Es hat etwas gedauert, bis der SV Werder Bremen in dieser noch jungen Spielzeit gezeigt hat, "dass wir es besser können", wie Marco Grüll am Mittwoch sagte. Je länger die Saisonvorbereitung dauerte, desto größer wurden die Sorgen rund um den Klub, der wochenlang mit Negativerlebnissen in Form von personellen Ausfällen und schlechten Ergebnissen in Verbindung gebracht wurde.
"Natürlich haben wir in den Testspielen keine Tore geschossen und waren ein bisschen zu ungefährlich", bestätigte Grüll diesen Eindruck: "Aber ich sage trotzdem, dass wir im Training schon sehr gute Arbeit geleistet haben. Und dann haben wir mit den Transfers noch mal Qualität dazu gewonnen - das macht sich dann schon noch bemerkbar."
Seitdem Werder den Kader auf der Zielgeraden der Wechselperiode deutlich verstärkt hat, scheinen die Vorzeichen für diese Saison 2025/26 wieder andere - bessere.
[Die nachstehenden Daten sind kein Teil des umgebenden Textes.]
(* ===== verification/UsbDesc.v ===== *)
(** * USB descriptors

    The accessors of endpoint descriptors of [kernel-headers/linux/usb/ch9.h] and
    of the audio control units of [kernel-headers/linux/usb/audio.h]. A
    descriptor is the list of its bytes, from the structure's first; every read
    is checked. A shift of an [int] into or past the sign bit has no value. The
    descriptor layouts of the audio class, in both versions, are given by the
    encoders [mixer_bytes] and [processing_bytes], which the accessors invert. *)
From S2P Require Import Prelude.
From S2P Require Import Byteorder.
From S2P Require Import Memory.

(** ** Endpoints *)

Definition USB_DIR_OUT : Z := 0.
Definition USB_DIR_IN : Z := 0x80.
Definition USB_ENDPOINT_NUMBER_MASK : Z := 0x0f.
Definition USB_ENDPOINT_DIR_MASK : Z := 0x80.
Definition USB_ENDPOINT_XFERTYPE_MASK : Z := 0x03.
Definition USB_ENDPOINT_XFER_CONTROL : Z := 0.
Definition USB_ENDPOINT_XFER_ISOC : Z := 1.
Definition USB_ENDPOINT_XFER_BULK : Z := 2.
Definition USB_ENDPOINT_XFER_INT : Z := 3.
Definition USB_ENDPOINT_INTRTYPE : Z := 0x30.

(** Members of [struct usb_endpoint_descriptor]. *)
Definition bEndpointAddress (epd : bytes) : option Z := rd epd 2.
Definition bmAttributes (epd : bytes) : option Z := rd epd 3.

Definition usb_endpoint_num (epd : bytes) : option Z :=
  a ← bEndpointAddress epd; Some (a &&& USB_ENDPOINT_NUMBER_MASK).
Definition usb_endpoint_type (epd : bytes) : option Z :=
  a ← bmAttributes epd; Some (a &&& USB_ENDPOINT_XFERTYPE_MASK).
Definition usb_endpoint_dir_in (epd : bytes) : option bool :=
  a ← bEndpointAddress epd; Some ((a &&& USB_ENDPOINT_DIR_MASK) =? USB_DIR_IN).
Definition usb_endpoint_dir_out (epd : bytes) : option bool :=
  a ← bEndpointAddress epd; Some ((a &&& USB_ENDPOINT_DIR_MASK) =? USB_DIR_OUT).
Definition usb_endpoint_xfer_bulk (epd : bytes) : option bool :=
  a ← bmAttributes epd; Some ((a &&& USB_ENDPOINT_XFERTYPE_MASK) =? USB_ENDPOINT_XFER_BULK).
Definition usb_endpoint_xfer_control (epd : bytes) : option bool :=
  a ← bmAttributes epd; Some ((a &&& USB_ENDPOINT_XFERTYPE_MASK) =? USB_ENDPOINT_XFER_CONTROL).
Definition usb_endpoint_xfer_int (epd : bytes) : option bool :=
  a ← bmAttributes epd; Some ((a &&& USB_ENDPOINT_XFERTYPE_MASK) =? USB_ENDPOINT_XFER_INT).
Definition usb_endpoint_xfer_isoc (epd : bytes) : option bool :=
  a ← bmAttributes epd; Some ((a &&& USB_ENDPOINT_XFERTYPE_MASK) =? USB_ENDPOINT_XFER_ISOC).

(** [a && b], [b] evaluated only when [a] holds. *)
Definition and_then (a b : option bool) : option bool :=
  x ← a; if (x : bool) then b else Some false.

Definition usb_endpoint_is_bulk_in (epd : bytes) : option bool :=
  and_then (usb_endpoint_xfer_bulk epd) (usb_endpoint_dir_in epd).
Definition usb_endpoint_is_bulk_out (epd : bytes) : option bool :=
  and_then (usb_endpoint_xfer_bulk epd) (usb_endpoint_dir_out epd).
Definition usb_endpoint_is_int_in (epd : bytes) : option bool :=
  and_then (usb_endpoint_xfer_int epd) (usb_endpoint_dir_in epd).
Definition usb_endpoint_is_int_out (epd : bytes) : option bool :=
  and_then (usb_endpoint_xfer_int epd) (usb_endpoint_dir_out epd).
Definition usb_endpoint_is_isoc_in (epd : bytes) : option bool :=
  and_then (usb_endpoint_xfer_isoc epd) (usb_endpoint_dir_in epd).
Definition usb_endpoint_is_isoc_out (epd : bytes) : option bool :=
  and_then (usb_endpoint_xfer_isoc epd) (usb_endpoint_dir_out epd).
Definition usb_endpoint_interrupt_type (epd : bytes) : option Z :=
  a ← bmAttributes epd; Some (a &&& USB_ENDPOINT_INTRTYPE).

(** The member is loaded in the order of the host, whose conversion is the one
    of its byte order header. *)
Definition usb_endpoint_maxp `{ByteOrder, SwabArch} (epd : bytes) : option Z :=
  w ← ld16 epd 4;
  Some (if big_endian then BigEndian.__le16_to_cpu w else LittleEndian.__le16_to_cpu w).

(** [comp] is [None] for a null pointer. *)
Definition usb_ss_max_streams (comp : option bytes) : option Z :=
  match comp with
  | None => Some 0
  | Some comp =>
      a ← rd comp 3;
      let max_streams := a &&& 0x1f in
      if max_streams =? 0 then Some 0 else int_val (1 ≪ max_streams)
  end.

Definition USB_SS_MULT (p : Z) : Z := 1 + (p &&& 0x3).

(** ** Audio units *)

Definition UAC_VERSION_1 : Z := 0x00.
Definition UAC_VERSION_2 : Z := 0x20.

(** [p[i]], a negative index lies outside. *)
Definition rdz (d : bytes) (i : Z) : option Z := if i <? 0 then None else rd d (Z.to_nat i).

(** Offset of [baSourceID] in the two unit descriptors, and of [bNrInPins]. *)
Definition mixer_sources : Z := 5.
Definition mixer_pins : Z := 4.
Definition processing_sources : Z := 7.
Definition processing_pins : Z := 6.

(** [desc->baSourceID[desc->bNrInPins + k]] *)
Definition after_sources (pins sources : Z) (d : bytes) (k : Z) : option Z :=
  n ← rdz d pins; rdz d (sources + n + k).

(** The [int] expression of both [wChannelConfig] accessors. *)
Definition channel_config (pins sources : Z) (d : bytes) (protocol : Z) : option Z :=
  let at_ k := after_sources pins sources d k in
  if protocol =? UAC_VERSION_1 then
    b2 ← at_ 2; b1 ← at_ 1; Some (u32 ((b2 ≪ 8) ||| b1))
  else
    b4 ← at_ 4; h ← int_val (b4 ≪ 24);
    b3 ← at_ 3; b2 ← at_ 2; b1 ← at_ 1;
    Some (u32 (h ||| (b3 ≪ 16) ||| (b2 ≪ 8) ||| b1)).

Definition uac_mixer_unit_bNrChannels (d : bytes) : option Z :=
  after_sources mixer_pins mixer_sources d 0.
Definition uac_mixer_unit_wChannelConfig (d : bytes) (protocol : Z) : option Z :=
  channel_config mixer_pins mixer_sources d protocol.
Definition uac_mixer_unit_iChannelNames (d : bytes) (protocol : Z) : option Z :=
  after_sources mixer_pins mixer_sources d (if protocol =? UAC_VERSION_1 then 3 else 5).
(** A pointer is the offset in the descriptor. *)
Definition uac_mixer_unit_bmControls (d : bytes) (protocol : Z) : option Z :=
  n ← rdz d mixer_pins;
  Some (mixer_sources + n + (if protocol =? UAC_VERSION_1 then 4 else 6)).
Definition uac_mixer_unit_iMixer (d : bytes) : option Z :=
  l ← rdz d 0; rdz d (l - 1).

Definition uac_selector_unit_iSelector (d : bytes) : option Z :=
  l ← rdz d 0; rdz d (l - 1).
Definition uac_feature_unit_iFeature (d : bytes) : option Z :=
  l ← rdz d 0; rdz d (l - 1).
Definition UAC_DT_FEATURE_UNIT_SIZE (ch : Z) : Z := 7 + (ch + 1) * 2.

Definition uac_processing_unit_bNrChannels (d : bytes) : option Z :=
  after_sources processing_pins processing_sources d 0.
Definition uac_processing_unit_wChannelConfig (d : bytes) (protocol : Z) : option Z :=
  channel_config processing_pins processing_sources d protocol.
Definition uac_processing_unit_iChannelNames (d : bytes) (protocol : Z) : option Z :=
  after_sources processing_pins processing_sources d (if protocol =? UAC_VERSION_1 then 3 else 5).
Definition uac_processing_unit_bControlSize (d : bytes) (protocol : Z) : option Z :=
  if protocol =? UAC_VERSION_1 then after_sources processing_pins processing_sources d 4
  else Some 2.
Definition uac_processing_unit_bmControls (d : bytes) (protocol : Z) : option Z :=
  n ← rdz d processing_pins;
  Some (processing_sources + n + (if protocol =? UAC_VERSION_1 then 5 else 6)).
Definition uac_processing_unit_iProcessing (d : bytes) (protocol : Z) : option Z :=
  control_size ← uac_processing_unit_bControlSize d protocol;
  p ← uac_processing_unit_bmControls d protocol;
  rdz d (p + control_size).
Definition uac_processing_unit_specific (d : bytes) (protocol : Z) : option Z :=
  control_size ← uac_processing_unit_bControlSize d protocol;
  p ← uac_processing_unit_bmControls d protocol;
  Some (p + control_size + 1).

(** ** The descriptors the audio class defines

    Lengths and counts are bytes, which the descriptors hold modulo 256. *)

Record mixer_unit : Type := mk_mixer {
  mu_id : Z; mu_sources : list Z; mu_channels : Z; mu_config : Z; mu_names : Z;
  mu_controls : list Z; mu_string : Z }.

Record processing_unit : Type := mk_processing {
  pu_id : Z; pu_type : Z; pu_sources : list Z; pu_channels : Z; pu_config : Z; pu_names : Z;
  pu_controls : list Z; pu_string : Z; pu_specific : list Z }.

(** The channel cluster: number of channels, their positions in 2 or 4 bytes,
    and the index of their names. *)
Definition cluster_bytes (protocol channels config names : Z) : bytes :=
  channels :: Memory.le_bytes (if protocol =? UAC_VERSION_1 then 2 else 4) config ++ [names].

Definition mixer_bytes (protocol : Z) (u : mixer_unit) : bytes :=
  let body := [mu_id u; u8 (Z.of_nat (length (mu_sources u)))] ++ mu_sources u ++
    cluster_bytes protocol (mu_channels u) (mu_config u) (mu_names u) ++
    mu_controls u ++ [mu_string u] in
  [u8 (Z.of_nat (length body + 3)); 0x24; 0x04] ++ body.

(** Only version 1 has a byte for the size of the control bitmap. *)
Definition processing_bytes (protocol : Z) (u : processing_unit) : bytes :=
  let body := [pu_id u] ++ Memory.le_bytes 2 (pu_type u) ++
    [u8 (Z.of_nat (length (pu_sources u)))] ++ pu_sources u ++
    cluster_bytes protocol (pu_channels u) (pu_config u) (pu_names u) ++
    (if protocol =? UAC_VERSION_1 then [u8 (Z.of_nat (length (pu_controls u)))] else []) ++
    pu_controls u ++ [pu_string u] ++ pu_specific u in
  [u8 (Z.of_nat (length body + 3)); 0x24; 0x07] ++ body.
Dazu kam das 3:3 gegen Leverkusen, nach einem 1:3-Rückstand: "Als wir da zurückgekommen sind, hat man schon gemerkt, dass die Stimmung eigentlich besser war und jeder wieder mehr an sich geglaubt hat", betonte der Österreicher.
Grüll: "Das ist ein Vorteil von mir"
Und nun folgte eben noch jener 4:0-Auswärtssieg in Mönchengladbach, der laut dem 27-Jährigen endgültig dafür gesorgt hat, "dass die Lockerheit wieder da ist, wir alle gemeinsam an einem Strang ziehen - und wir weiter machen wollen". Möglichst schon am Samstag im Heimspiel (15.30 Uhr, LIVE bei kicker) gegen den SC Freiburg.
Dann wohl auch wieder mit Grüll in der Startelf als Bremer Sturmspitze - da Victor Boniface weiterhin noch nicht bei 100 Prozent sei, wie es am Osterdeich heißt. Und doch ist der hochkarätige Leih-Neuzugang natürlich mittelfristig der logische Startspieler im Angriffszentrum. Wie Grüll darüber denkt?
Den neu entfachten Konkurrenzkampf empfindet er als "wichtig: Damit jeder Spieler merkt, dass er Gas geben muss. Ich war immer schon der Spielertyp, der für die Mannschaft arbeitet - und das werde ich beibehalten." Zudem sei Grüll nicht nur aufs Sturmzentrum festgelegt: "Ich kann jede Position in der Offensive spielen - das ist ein Vorteil von mir."
Werder-Ziel? "Das wäre nicht richtig"
Das 4:0 in Gladbach wolle er zwar nicht "zu hochloben", wie der siebenmalige Nationalspieler sagte - und doch weckt jener Auftritt in Verbindung mit dem verstärkten Kader naturgemäß neue Erwartungen. Zumal Grüll nun auch klar durchblicken ließ, dass man sich auch teamintern durchaus ambitionierte Ziele in Bremen gesteckt hat: "Jeder will eine bessere Saison spielen als letztes Jahr."
Seinerzeit hatte Werder eine europäische Teilnahme nur knapp verpasst. Die Interpretation sei also naheliegend, wie der Österreicher ausführte: "Ich will jetzt nicht nach einem Spiel gleich von Europa reden, aber wie gesagt: Jeder Spieler will einen Schritt nach vorne machen", so Grüll: "Und ich gehe jetzt nicht in die Saison und sage: Ich will jetzt nicht absteigen - das wäre ja nicht richtig."